Sometimes I hesitate when I come up here. Since I was dreadfully reminded of when we promised we'd come up here until the day we died. Together. Although I made a new Friend. I'll never forget, I never take Nancy up here like me and Lela did. I will try not to break that promise.

Sunday November 6th 2003

Nancy continuously tugged my arm.  "Shore!"
I sighed and turned to her. Nancy not much smaller then me, she was about two inches smaller.
She's not the perfect friend but she's all I have. Today was our first day at private school. All girls.. Sadly. "Yes?" I grumbled Annoyed. She smiled at me. She did have a beautiful smile, But that was her mask. The real her was devious and witty, she acted Kind and stupid to get friends. I don't mind her real side, I actually prefer her real side. She loosened her grip on my arm and held both my hands as she swayed back and forth. "Soooo....When are you going to tell me?" she said with a fake smile.
I once again sighed and pulled my hands away. I promised her I would tell her a secret of mine if she stopped annoying me yesterday. I thought of which secret to tell her but all too many are precious.
I pulled my black hair back into a pony tail with the elastic on my wrist. Nancy had blonde hair.
For a second I thought "Dumb Blonde" But then I recalled that was just her act. She's goes so far as to get bad grades on purpose. She helps me with my homework yet she fails. Kind of weird right?
"I'm not going to tell you" I shot rudely. For a second I felt bad but then I thought "Why would I give her something so she will end pestering me. She started to pout, then cry. I didn't really care considering it was her act but then everyone started staring at me like I did something wrong. Like I said.. She's all I got. I bent over, patted her on the back then whispered into her ear "Fine.. Met me after school". She gave me a devious smile that somehow seemed to hide from everyone's sight.

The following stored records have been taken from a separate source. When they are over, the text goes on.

(* ===== verification/WorkerServe.v ===== *)
(** * WorkerServe: the worker's HTTP/1.1 responses and connection handler

    Model of the response writers and of [handle_connection] in
    [crates/oxo-worker/src/native/serve.rs], and of [Config::from_env] in
    [native/config.rs]. *)

From S2P Require Import Prelude Text HeaderPolicy HopFrame Stream WorkerParser JobQueue WorkerRuby WorkerFrame.

(** ** Response heads *)

Definition reason (status : Z) : bytes :=
  if status =? 200 then bs "OK" else if status =? 400 then bs "Bad Request"
  else if status =? 403 then bs "Forbidden" else if status =? 413 then bs "Payload Too Large"
  else if status =? 431 then bs "Request Header Fields Too Large"
  else if status =? 500 then bs "Internal Server Error"
  else if status =? 503 then bs "Service Unavailable" else bs "Status".

Inductive ResponseBodyMode : Type :=
| Fixed (len : Z)
| Chunked.

(** Whether the header loop writes a header, and the line it writes. *)
Definition writes_header (h : bytes * bytes) : bool :=
  negb (one_of (to_ascii_lowercase (fst h)) framing_names)
  && valid_token (fst h) && valid_response_header_value (snd h).
Definition header_line (h : bytes * bytes) : bytes := fst h ++ bs ": " ++ snd h ++ crlf.

Definition clamp_status (status : Z) : Z := if (100 <=? status) && (status <=? 999) then status else 500.

Definition response_head (status : Z) (hs : list (bytes * bytes)) (mode : ResponseBodyMode) : bytes :=
  let status := clamp_status status in
  bs "HTTP/1.1 " ++ show_uint status ++ bs " " ++ reason status ++ crlf
  ++ concat (map (fun h => if writes_header h then header_line h else []) hs)
  ++ match mode with
     | Fixed len => bs "content-length: " ++ show_uint len ++ crlf
     | Chunked => bs "transfer-encoding: chunked" ++ crlf
     end
  ++ bs "connection: close" ++ crlf ++ crlf.
Definition write_response_head (status : Z) (hs : list (bytes * bytes)) (mode : ResponseBodyMode) : sink_op :=
  write_all (response_head status hs mode).

Definition write_response (r : WorkerResponse) : sink_op :=
  write_response_head (resp_status r) (resp_headers r) (Fixed (zlen (resp_body r))) ;!
  write_all (resp_body r).

(** ** Chunked responses *)

Definition hex_digit (n : Z) : byte := if n <? 10 then zb (48 + n) else zb (87 + n).
Fixpoint show_hex_fuel (fuel : nat) (n : Z) : bytes :=
  match fuel with
  | O => []
  | S k => if n <? 16 then [hex_digit n] else show_hex_fuel k (n / 16) ++ [hex_digit (n mod 16)]
  end.
(** [format!("{:x}")] of a 64-bit integer: at most 16 digits. *)
Definition show_hex (n : Z) : bytes := show_hex_fuel 16 n.

Fixpoint write_chunks (evs : list WorkerEvent) : sink_op :=
  match evs with
  | [] => op_ok
  | EvStart _ :: evs' => write_chunks evs'
  | EvChunk [] :: evs' => write_chunks evs'
  | EvChunk c :: evs' =>
      write_all (show_hex (zlen c) ++ crlf) ;! write_all c ;! write_all crlf ;! write_chunks evs'
  | EvEnd :: _ => op_ok
  end.

Definition last_chunk : bytes := bs "0" ++ crlf ++ crlf.

Definition write_streaming_response (evs : list WorkerEvent) : sink_op :=
  let '(head, evs') := first_head evs in
  write_response_head (head_status head) (head_headers head) Chunked ;!
  write_chunks evs' ;! write_all last_chunk.

(** ** One connection *)

Section Connection.
Variable order : hmap -> hmap.

(** [handle_connection]; the frame loop and the HTTP path see the environment's turns. *)
Definition handle_connection (fuel : nat) (env : nat -> turn) (max_body : Z) (streaming : bool)
    (s : stream) (k : sink) : sink :=
  match try_handle_frame_connection fuel env max_body streaming s k with
  | (None, _, k') => k'
  | (Some true, _, k') => k'
  | (Some false, s', k') =>
      let t := env 0%nat in
      match parse_request order s' max_body with
      | (Ok w, _) =>
          if streaming
          then fst (write_streaming_response (dispatch_streaming_request (t_queue t) (t_events t) w) k')
          else fst (write_response (dispatch_buffered_request (t_queue t) (t_answer t) w) k')
      | (Err e, _) => fst (write_response (response_text (pe_status e) (pe_message e)) k')
      end
  end.
End Connection.

(** ** Configuration *)

Record Config : Type := {
  cfg_app : bytes; cfg_socket : bytes; cfg_threads : Z; cfg_max_body_bytes : Z;
  cfg_rack_lint : bool; cfg_multiprocess : bool; cfg_streaming : bool;
}.
Definition DEFAULT_MAX_BODY_BYTES : Z := 1024 * 1024.

Section Env.
(** The process environment; a variable that is not Unicode counts as unset for
    [std::env::var], and is used as it is by [var_os]. *)
Variable var_os : bytes -> option bytes.

Definition var (name : bytes) : option bytes :=
  match var_os name with Some v => if utf8 v then Some v else None | None => None end.

Definition env_path (name : bytes) : result bytes bytes :=
  match var_os name with
  | Some (b :: v) => Ok (b :: v)
  | _ => Err (name ++ bs " is required")
  end.
Definition env_usize (name : bytes) (dflt : Z) : result bytes Z :=
  match var name with
  | Some s => if bool_decide (trim s = []) then Ok dflt
              else ok_or (parse_uint u64_max (trim s)) (name ++ bs " must be an unsigned integer")
  | None => Ok dflt
  end.
Definition env_bool (name : bytes) (dflt : bool) : result bytes bool :=
  match var name with
  | Some s =>
      if bool_decide (trim s = []) then Ok dflt
      else if one_of (trim s) ["1"; "true"; "TRUE"; "yes"; "YES"]%string then Ok true
      else if one_of (trim s) ["0"; "false"; "FALSE"; "no"; "NO"]%string then Ok false
      else Err (name ++ bs " must be 0/1 or true/false")
  | None => Ok dflt
  end.

Definition from_env : result bytes Config :=
  let? app := env_path (bs "OXO_WORKER_APP") in
  let? socket := env_path (bs "OXO_WORKER_SOCKET") in
  let? threads := env_usize (bs "OXO_WORKER_THREADS") 1 in
  if threads =? 0 then Err (bs "OXO_WORKER_THREADS must be >= 1")
  else
    let? max_body_bytes := env_usize (bs "OXO_WORKER_MAX_BODY") DEFAULT_MAX_BODY_BYTES in
    let? rack_lint := env_bool (bs "OXO_WORKER_RACK_LINT") false in
    let? multiprocess := env_bool (bs "OXO_WORKER_MULTIPROCESS") false in
    let? streaming := env_bool (bs "OXO_WORKER_STREAMING") false in
    Ok {| cfg_app := app; cfg_socket := socket; cfg_threads := threads; cfg_max_body_bytes := max_body_bytes;
          cfg_rack_lint := rack_lint; cfg_multiprocess := multiprocess; cfg_streaming := streaming |}.
End Env.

I felt a sharp pain in my throat. Which should I tell her? Can I tell her? I mean.. I did just tell her again I would and everyone was there for evidence. I sighed and finally made up my mind to place trust in her. The day felt so much longer after that. French felt more boring then ever considering it felt longer. In music I feel asleep and I'm probably going to fail the test. How can you fall asleep in music?? That just proves how stressed I was. Near the end of the day, the last class. I thought something I shouldn't have. I thought of telling her about Lela.. No, I couldn't.
But would it do that much damage?? I mean.. it's just a deceased friends. I began to get angry with myself and kicked my chair back and sat out of my seat breathing hard. No I could never.

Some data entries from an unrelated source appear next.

(* ===== verification/HopLimits.v ===== *)
(** * HopLimits: the two worker hops admit different requests

    The edge's admission, the HTTP hop and the frame hop each have a header limit of 100.
    This file relates them end to end: the HTTP hop spends part of the worker's limit on
    the edge's own metadata headers, the frame hop does not. *)

From S2P Require Import Prelude Text HopFrame Stream EdgeHeaders WorkerParser WorkerFrame ClientRequest WorkerWire.

(** A plain GET with a Host and [n] more headers. *)
Definition crowded (n : nat) : list LoweredHeader :=
  lh_new (bs "host") (bs "a.test")
  :: map (fun i => lh_new (bs "h" ++ show_uint (Z.of_nat i)) (bs "v")) (seq 0 n).
Definition crowded_head : client_head :=
  {| http2 := false; rq_method := bs "GET"; path_and_query := Some (bs "/"); uri_path := bs "/";
     uri_scheme := None; authority := None |}.

(** What the worker answers to a request that takes the HTTP hop. *)
Definition http_hop (order : hmap -> hmap) (hs : list LoweredHeader) (m : TrustedHopMetadata) (max_body : Z)
    : result Z (result ParseError WorkerRequest) :=
  match sanitize_lowered hs m {| sse := false |} with
  | Err _ => Err 400
  | Ok s => let? wire_bytes := build_worker_request crowded_head (clean_headers s) [] in
            Ok (fst (parse_request order [Data wire_bytes] max_body))
  end.

(** What the worker reads from a request that takes the frame hop. *)
Definition frame_hop (hs : list LoweredHeader) (m : TrustedHopMetadata) (max_body : Z)
    : result Z (result Z (option RequestFrame)) :=
  match sanitize_frame_headers hs {| sse := false |} with
  | Err _ => Err 400
  | Ok plan =>
      match assemble_into [] (bs "GET") (bs "/") [] None hs plan [] m None with
      | (frame, Ok _) => Ok (fst (read_request_frame (frame_caps max_body) [Data frame]))
      | (_, Err e) => Err e
      end
  end.

(** The limits of the hops do not coincide: a request with 100 headers passes the
    edge's validation and is decoded by a worker on the frame hop, but on the HTTP hop
    the same request, which now also carries the metadata, length and connection headers,
    is refused by the worker with 431; 94 headers pass on both. *)
Theorem frame_hop_is_more_permissive order :
  validate_client_request crowded_head (crowded 99) 1000 None = Ok None /\
  match frame_hop (crowded 99) sample_metadata 1000 with
  | Ok (Ok (Some f)) => zlen (headers f) = 100
  | _ => False
  end /\
  http_hop order (crowded 99) sample_metadata 1000 = Ok (Err (pe_headers "too many headers")) /\
  match http_hop order (crowded 93) sample_metadata 1000 with
  | Ok (Ok _) => True
  | _ => False
  end.
Proof. split; [vm_compute; reflexivity|]. split; [vm_compute; reflexivity|]. split; vm_compute; reflexivity || exact I. Qed.
(* ===== verification/Fairness.v ===== *)
(** * Fairness: admission limiters of the edge

    Model of [crates/oxo-pingora-edge/src/platform/fairness.rs].  [GlobalInFlightLimiter]
    and [LongLivedRegistry] are lock-free: their [acquire]/[try_admit] loops, the
    high-water mark loop and the guards' [Drop] are broken into their single atomic
    operations, and [step] interleaves any number of threads; a weak compare-exchange may
    fail spuriously.  [IdentityFairnessLimiter] works under a mutex, so each of its calls
    is one transition. *)

From S2P Require Import Prelude Text.

(** [fetch_add(1)] on an [AtomicU64]. *)
Definition incr (z : Z) : Z := (z + 1) mod (u64_max + 1).

(** ** Threads

    [A] is what an admitted thread carries. *)

Section Threads.
Context {A : Type}.

(** The program counter of a thread; the loops of [acquire] and [record_max_active]. *)
Inductive pc : Type :=
| Idle
| Start                       (** at the head of the [loop] of [acquire] *)
| Loaded (a : Z)              (** [active] read, about to compare *)
| Counting (m : Z)            (** slot taken, [admitted_total] not yet bumped *)
| MaxLoad (m : Z)             (** entering [record_max_active] *)
| MaxTest (m current : Z)
| Held (adm : A)
| Releasing (adm : A).        (** slot freed, closing counters not yet bumped *)

(** ** Counting threads *)

Definition owns (p : pc) : Z :=
  match p with Counting _ | MaxLoad _ | MaxTest _ _ | Held _ => 1 | _ => 0 end.
(** Grants that have been counted and have not ended. *)
Definition counted (p : pc) : Z :=
  match p with MaxLoad _ | MaxTest _ _ | Held _ | Releasing _ => 1 | _ => 0 end.
Definition tally (f : pc -> Z) (l : list pc) : Z := fold_right (fun p n => f p + n) 0 l.

Lemma tally_insert f l i p q :
  l !! i = Some p -> tally f (<[i := q]> l) = tally f l - f p + f q.
Proof.
  revert i. induction l as [|x l IH]; intros [|i]; simpl; try discriminate.
  - intros [= ->]. lia.
  - intros H. rewrite (IH i H). lia.
Qed.
Lemma tally_replicate f n : f Idle = 0 -> tally f (replicate n Idle) = 0.
Proof. intros H. induction n as [|n IH]; simpl; lia. Qed.
Lemma tally_nonneg f l : (forall p, 0 <= f p) -> 0 <= tally f l.
Proof. intros H. induction l as [|x l IH]; simpl; [lia|]. specialize (H x). lia. Qed.
Lemma tally_ge f l i p : (forall p, 0 <= f p) -> l !! i = Some p -> f p <= tally f l.
Proof.
  intros H. revert i. induction l as [|x l IH]; intros [|i]; simpl; try discriminate.
  - intros [= ->]. pose proof (tally_nonneg f l H). lia.
  - intros Hi. specialize (IH i Hi). pose proof (H x). lia.
Qed.
Lemma owns_nonneg p : 0 <= owns p.
Proof. destruct p; simpl; lia. Qed.

(** A thread that still has to record the value [m] of [active] it produced. *)
Definition pending (m : Z) (p : pc) : Prop :=
  match p with Counting m' | MaxLoad m' | MaxTest m' _ => m' = m | _ => False end.

Lemma lookup_insert_cases {X} (l : list X) i j x y :
  <[i := x]> l !! j = Some y -> (i = j /\ y = x) \/ (i <> j /\ l !! j = Some y).
Proof. intros H. apply list_lookup_insert_Some in H. naive_solver. Qed.

End Threads.

(** ** The slot limiter

    What the two lock-free limiters share: [active] slots under a limit, a total of
    grants, a total of refusals and a high-water mark.  A holder carries an admission of
    type [A]; [C] are the counters its operations and its end update. *)

Section Slots.
Context {A C O : Type}.
Variable fresh : A.
Variable hold : O -> A * C -> A * C.     (** an operation on a live admission *)
Variable finish : A -> C -> C.           (** what [Drop] does after freeing the slot *)
Variable limit : Z.

Record slots : Type := {
  active : Z;
  granted_total : Z;          (** [admitted_total] or [accepted_total] *)
  refused_total : Z;          (** [overload_total] or [rejected_total] *)
  max_active_observed : Z;
  counters : C;
}.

But should I? I thought. She's my friend. I can trust her, Or is she my friend? She does manipulate me all the time but again.. She's all I have. I finally decided to tell her about Lela.

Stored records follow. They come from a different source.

(* ===== verification/FramePool.v ===== *)
(** * FramePool: the edge's pool of idle worker connections

    Model of [crates/oxo-pingora-edge/src/platform/frame_pool.rs].  The pool keeps three
    indexes ([by_key], [by_id], [order]) under one lock, so each call is one transition
    of [Inner].  The specification is one list of idle connections in insertion order;
    the theorems show that the three indexes always agree with such a list and that
    every call is the list operation it stands for. *)

From S2P Require Import Prelude Text.

(** ** Ordered maps

    A [BTreeMap] with integer keys, as its entries in key order. *)
Section BTree.
Context {V : Type}.
Abbreviation btree := (list (Z * V)).

Fixpoint bt_insert (k : Z) (v : V) (m : btree) : btree :=
  match m with
  | [] => [(k, v)]
  | (k', v') :: m' =>
      if k <? k' then (k, v) :: m
      else if k =? k' then (k, v) :: m'
      else (k', v') :: bt_insert k v m'
  end.
Definition bt_get (k : Z) (m : btree) : option V := snd <$> List.find (fun e => fst e =? k) m.
Definition bt_remove (k : Z) (m : btree) : btree := List.filter (fun e => negb (fst e =? k)) m.
Definition bt_pop_first (m : btree) : option ((Z * V) * btree) :=
  match m with [] => None | e :: m' => Some (e, m') end.
End BTree.

(** ** The pool *)

Section Pool.
Context {S : Type}.

Record ConnectionMeta : Type := { key : Z; id : Z }.
(** An entry; its two notification channels are named by its id. *)
Record Entry : Type := { conn : S; e_id : Z }.

Record Inner : Type := {
  next_seq : Z;
  by_key : gmap Z (list (Z * Entry));
  by_id : gmap Z Z;
  order : list (Z * (Z * Z));
  high_water : Z;
}.

(** What a call sends on the channels of the entries it removes. *)
Inductive signal : Type :=
| PickedUp (id : Z)      (** [notify_use.send(true)] *)
| Evicted (id : Z).      (** [notify_close.notify_one()], then the pickup sender drops *)

Definition inner_new : Inner :=
  {| next_seq := 1; by_key := ∅; by_id := ∅; order := []; high_water := 0 |}.
(** [ConnectionPool::new]: the ceiling is at least one. *)
Definition pool_size (size : Z) : Z := Z.max size 1.

(** [if by_key.get(key).is_some_and(|node| node.is_empty()) { by_key.remove(key) }] *)
Definition prune (k : Z) (m : gmap Z (list (Z * Entry))) : gmap Z (list (Z * Entry)) :=
  match m !! k with Some [] => delete k m | _ => m end.
(** [by_key.get_mut(key).and_then(|node| node.remove(seq))] *)
Definition node_remove (k seq : Z) (m : gmap Z (list (Z * Entry)))
    : option Entry * gmap Z (list (Z * Entry)) :=
  match m !! k with
  | Some node => (bt_get seq node, <[k := bt_remove seq node]> m)
  | None => (None, m)
  end.

Definition evict_oldest (g : Inner) : option Entry * Inner :=
  match bt_pop_first (order g) with
  | None => (None, g)
  | Some ((seq, (k, i)), order') =>
      let '(e, m) := node_remove k seq (by_key g) in
      (e, {| next_seq := next_seq g; by_key := prune k m; by_id := delete i (by_id g); order := order';
             high_water := high_water g |})
  end.

Definition get (k : Z) (g : Inner) : option S * Inner * list signal :=
  match by_key g !! k with
  | None => (None, g, [])
  | Some node =>
      match bt_pop_first node with
      | None => (None, g, [])
      | Some ((seq, e), node') =>
          (Some (conn e),
           {| next_seq := next_seq g; by_key := prune k (<[k := node']> (by_key g));
              by_id := delete (e_id e) (by_id g); order := bt_remove seq (order g);
              high_water := high_water g |},
           [PickedUp (e_id e)])
      end
  end.

Definition put (size : Z) (meta : ConnectionMeta) (c : S) (g : Inner) : Inner * list signal :=
  let seq := next_seq g in
  let node := unwrap_or [] (by_key g !! key meta) in
  let order' := bt_insert seq (key meta, id meta) (order g) in
  let offered := zlen order' in
  let g1 :=
    {| next_seq := seq + 1;
       by_key := <[key meta := bt_insert seq {| conn := c; e_id := id meta |} node]> (by_key g);
       by_id := <[id meta := seq]> (by_id g); order := order';
       high_water := if offered >? high_water g then offered else high_water g |} in
  if offered >? size
  then let '(v, g2) := evict_oldest g1 in (g2, match v with Some e => [Evicted (e_id e)] | None => [] end)
  else (g1, []).

Definition pop_closed (meta : ConnectionMeta) (g : Inner) : Inner :=
  match by_id g !! id meta with
  | None => {| next_seq := next_seq g; by_key := prune (key meta) (by_key g); by_id := delete (id meta) (by_id g);
               order := order g; high_water := high_water g |}
  | Some seq =>
      let '(_, m) := node_remove (key meta) seq (by_key g) in
      {| next_seq := next_seq g; by_key := prune (key meta) m; by_id := delete (id meta) (by_id g);
         order := bt_remove seq (order g); high_water := high_water g |}
  end.

(** The agreement [Inner::check] asserts in debug builds. *)
Definition check (g : Inner) : Prop :=
  Z.of_nat (map_fold (fun _ node n => length node + n)%nat 0%nat (by_key g)) = zlen (order g) /\
  zlen (order g) = Z.of_nat (size (by_id g)) /\
  forall seq k i, In (seq, (k, i)) (order g) ->
    by_id g !! i = Some seq /\ exists node e, by_key g !! k = Some node /\ bt_get seq node = Some e.

(** ** Specification: one list, oldest first *)

Record item : Type := { i_seq : Z; i_key : Z; i_id : Z; i_conn : S }.

Definition of_key (k : Z) (l : list item) : list item := List.filter (fun x => i_key x =? k) l.
Definition drop_seq (q : Z) (l : list item) : list item := List.filter (fun x => negb (i_seq x =? q)) l.

Definition spec_get (k : Z) (l : list item) : option item * list item :=
  match of_key k l with
  | [] => (None, l)
  | x :: _ => (Some x, drop_seq (i_seq x) l)
  end.
Definition spec_put (size : Z) (x : item) (l : list item) : list item * option item :=
  if zlen (l ++ [x]) >? size
  then match l ++ [x] with v :: rest => (rest, Some v) | [] => ([], None) end
  else (l ++ [x], None).
Definition spec_close (i : Z) (l : list item) : list item := List.filter (fun x => negb (i_id x =? i)) l.

(** ** Refinement relation *)

Definition to_entry (x : item) : Z * Entry := (i_seq x, {| conn := i_conn x; e_id := i_id x |}).
Definition to_order (x : item) : Z * (Z * Z) := (i_seq x, (i_key x, i_id x)).
Definition node_of (k : Z) (l : list item) : list (Z * Entry) := map to_entry (of_key k l).

Fixpoint ascending (lo : Z) (l : list item) (hi : Z) : Prop :=
  match l with
  | [] => lo <= hi
  | x :: l' => lo <= i_seq x /\ ascending (i_seq x + 1) l' hi
  end.

Record agrees (g : Inner) (l : list item) : Prop := {
  ag_order : order g = map to_order l;
  ag_key : forall k, by_key g !! k = match node_of k l with [] => None | n => Some n end;
  ag_id : forall i q, by_id g !! i = Some q <-> exists x, In x l /\ i_id x = i /\ i_seq x = q;
  ag_seq : ascending 1 l (next_seq g);
  ag_ids : NoDup (map i_id l);
}.
End Pool.
Arguments Inner : clear implicits.
Arguments Entry : clear implicits.
Arguments item : clear implicits.

(** ** Configuration of the ceiling *)

(** [worker_count.max(1) * 32] on [usize]; the product is the machine's. *)
Definition default_idle_ceiling (worker_count : Z) : Z := Z.max 512 (Z.max worker_count 1 * 32).

Inductive IdleCeilingSource : Type := FromEnv | FromDefault.

Definition resolve_idle_ceiling (raw : option bytes) (worker_count : Z) : Z * IdleCeilingSource :=
  match raw with
  | Some v =>
      match parse_uint u64_max (trim v) with
      | Some n => if n >? 0 then (n, FromEnv) else (default_idle_ceiling worker_count, FromDefault)
      | None => (default_idle_ceiling worker_count, FromDefault)
      end
  | None => (default_idle_ceiling worker_count, FromDefault)
  end.

(** [parse_pool_impl]: the only implementation is the owned one; an error tells whether
    the retired name was used. *)
Definition parse_pool_impl (raw : option bytes) : result bool unit :=
  match raw with
  | None => Ok tt
  | Some v => if bool_decide (trim v = []) || eq_bytes (trim v) (bs "owned") then Ok tt
              else Err (eq_bytes (trim v) (bs "pingora"))
  end.

(** ** Facts *)

Section Facts.
Context {S : Type}.
Implicit Types (l : list (item S)) (x y : item S) (g : Inner S).

Lemma ascending_weaken lo lo' l hi : ascending lo l hi -> lo' <= lo -> ascending lo' l hi.
Proof. destruct l; simpl; [lia|]. intros [? ?] ?. split; [lia | assumption]. Qed.
Lemma ascending_le lo l hi : ascending lo l hi -> lo <= hi.
Proof. revert lo. induction l as [|z l IH]; simpl; [auto|]. intros lo [? H]. apply IH in H. lia. Qed.
Lemma ascending_range lo l hi x : ascending lo l hi -> In x l -> lo <= i_seq x < hi.
Proof.
  revert lo. induction l as [|y l IH]; intros lo; simpl; [tauto|]. intros [Hy Ha] [<-|Hin].
  - apply ascending_le in Ha. lia.
  - specialize (IH _ Ha Hin). lia.
Qed.
Lemma ascending_unique lo l hi x y : ascending lo l hi -> In x l -> In y l -> i_seq x = i_seq y -> x = y.
Proof.
  revert lo. induction l as [|z l IH]; intros lo; simpl; [tauto|]. intros [Hz Ha] [<-|Hx] [<-|Hy] E; auto.
  - pose proof (ascending_range _ _ _ _ Ha Hy). lia.
  - pose proof (ascending_range _ _ _ _ Ha Hx). lia.
  - eauto.
Qed.
Lemma ascending_filter lo l hi f : ascending lo l hi -> ascending lo (List.filter f l) hi.
Proof.
  revert lo. induction l as [|z l IH]; intros lo; simpl; [auto|]. intros [Hz Ha].
  destruct (f z); simpl; [auto|]. eapply ascending_weaken; [apply IH, Ha | lia].
Qed.
Lemma ascending_snoc lo l hi x : ascending lo l hi -> i_seq x = hi -> ascending lo (l ++ [x]) (hi + 1).
Proof.
  revert lo. induction l as [|z l IH]; intros lo; simpl; [intros ? ->; split; lia|].
  intros [Hz Ha] E. auto.
Qed.
Lemma bt_insert_last {V} (f : item S -> V) lo l hi v :
  ascending lo l hi -> bt_insert hi v (map (fun x => (i_seq x, f x)) l) = map (fun x => (i_seq x, f x)) l ++ [(hi, v)].
Proof.
  revert lo. induction l as [|z l IH]; intros lo Ha; [reflexivity|]. destruct Ha as [Hz Ha]. cbn [map bt_insert].
  pose proof (ascending_le _ _ _ Ha). destruct (Z.ltb_spec hi (i_seq z)); [lia|].
  destruct (Z.eqb_spec hi (i_seq z)); [lia|]. rewrite (IH _ Ha). reflexivity.
Qed.

Lemma bt_remove_map {V} (f : item S -> V) q l :
  bt_remove q (map (fun x => (i_seq x, f x)) l) = map (fun x => (i_seq x, f x)) (drop_seq q l).
Proof.
  induction l as [|z l IH]; [reflexivity|]. unfold bt_remove, drop_seq in *. cbn [map List.filter fst].
  destruct (negb (i_seq z =? q)); cbn [map]; rewrite IH; reflexivity.
Qed.
Lemma of_key_drop k q l : of_key k (drop_seq q l) = drop_seq q (of_key k l).
Proof.
  unfold of_key, drop_seq. induction l as [|z l IH]; [reflexivity|]. cbn [List.filter].
  destruct (negb (i_seq z =? q)) eqn:E, (i_key z =? k) eqn:F; cbn [List.filter]; rewrite ?E, ?F, IH; reflexivity.
Qed.
Lemma node_drop k q l : node_of k (drop_seq q l) = bt_remove q (node_of k l).
Proof. unfold node_of. rewrite of_key_drop. symmetry. apply (bt_remove_map (fun x => {| conn := i_conn x; e_id := i_id x |})). Qed.
Lemma drop_absent q l : (forall x, In x l -> i_seq x <> q) -> drop_seq q l = l.
Proof.
  unfold drop_seq. induction l as [|z l IH]; intros H; [reflexivity|]. cbn [List.filter].
  rewrite (proj2 (Z.eqb_neq _ _)) by (apply H; left; reflexivity). cbn [negb]. f_equal. apply IH. intros; apply H; right; assumption.
Qed.
Lemma drop_head lo x l hi : ascending lo (x :: l) hi -> drop_seq (i_seq x) (x :: l) = l.
Proof.
  intros [_ Ha]. unfold drop_seq at 1. cbn [List.filter]. rewrite Z.eqb_refl. cbn [negb]. apply drop_absent.
  intros y Hy. pose proof (ascending_range _ _ _ _ Ha Hy). lia.
Qed.
Lemma in_drop q l y : In y (drop_seq q l) <-> In y l /\ i_seq y <> q.
Proof. unfold drop_seq. rewrite List.filter_In, negb_true_iff, Z.eqb_neq. reflexivity. Qed.
Lemma id_unique l x y : NoDup (map i_id l) -> In x l -> In y l -> i_id x = i_id y -> x = y.
Proof.
  induction l as [|z l IH]; cbn [map In]; [tauto|]. intros [N ND]%list.NoDup_cons [<-|Hx] [<-|Hy] E; auto.
  - destruct N. rewrite E. apply list_elem_of_In, in_map, Hy.
  - destruct N. rewrite <- E. apply list_elem_of_In, in_map, Hx.
Qed.

Lemma ids_filter f l : NoDup (map i_id l) -> NoDup (map i_id (List.filter f l)).
Proof.
  induction l as [|z l IH]; [auto|]. cbn [map List.filter]. intros [N ND]%list.NoDup_cons.
  destruct (f z); [|auto]. cbn [map]. apply list.NoDup_cons. split; [|auto].
  intros H. apply N. apply list_elem_of_In, in_map_iff in H as (y & <- & Hy). apply List.filter_In in Hy as [Hy _].
  apply list_elem_of_In, in_map, Hy.
Qed.

(** Every removal takes one connection out of the three indexes at once. *)
Definition removed (x : item S) (g : Inner S) : Inner S :=
  {| next_seq := next_seq g;
     by_key := prune (i_key x) (<[i_key x := bt_remove (i_seq x) (unwrap_or [] (by_key g !! i_key x))]> (by_key g));
     by_id := delete (i_id x) (by_id g); order := bt_remove (i_seq x) (order g); high_water := high_water g |}.

Lemma node_at g l k : agrees g l -> unwrap_or [] (by_key g !! k) = node_of k l.
Proof. intros A. rewrite (ag_key _ _ A). destruct (node_of k l); reflexivity. Qed.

I realized everyone was then staring at me. The teacher motioned for me to sit down and I did as the teacher said embarrassed. At the end of class I plopped my books into my bag and headed out quickly trying to avoid Nancy. I raced down the hall finding myself to run. I started Sweating. Maybe I was thinking about it a little too much. I finally opened the exit door. "Ah Finally I'm free" I thought
I began to walk out until I found Nancy walk in front of me. "Looking for me?" She teased.
My heart dropped "Shit" I thought. I dropped by bag from shock. "Um.. Yea"
I lied. For a second I felt lonely in this world as if my friend just betrayed me. But she didn't, She just wanted to know what I stupidly promised to tell her. I felt better, then felt worse about how I should of let her fakely bawl until her eyes bleed. I got stressed. I grabbed her arm and pulled her into the corner of the school. "Fine you want to know?" I whispered Crazily. Nancy nodded, then swatted my hand away.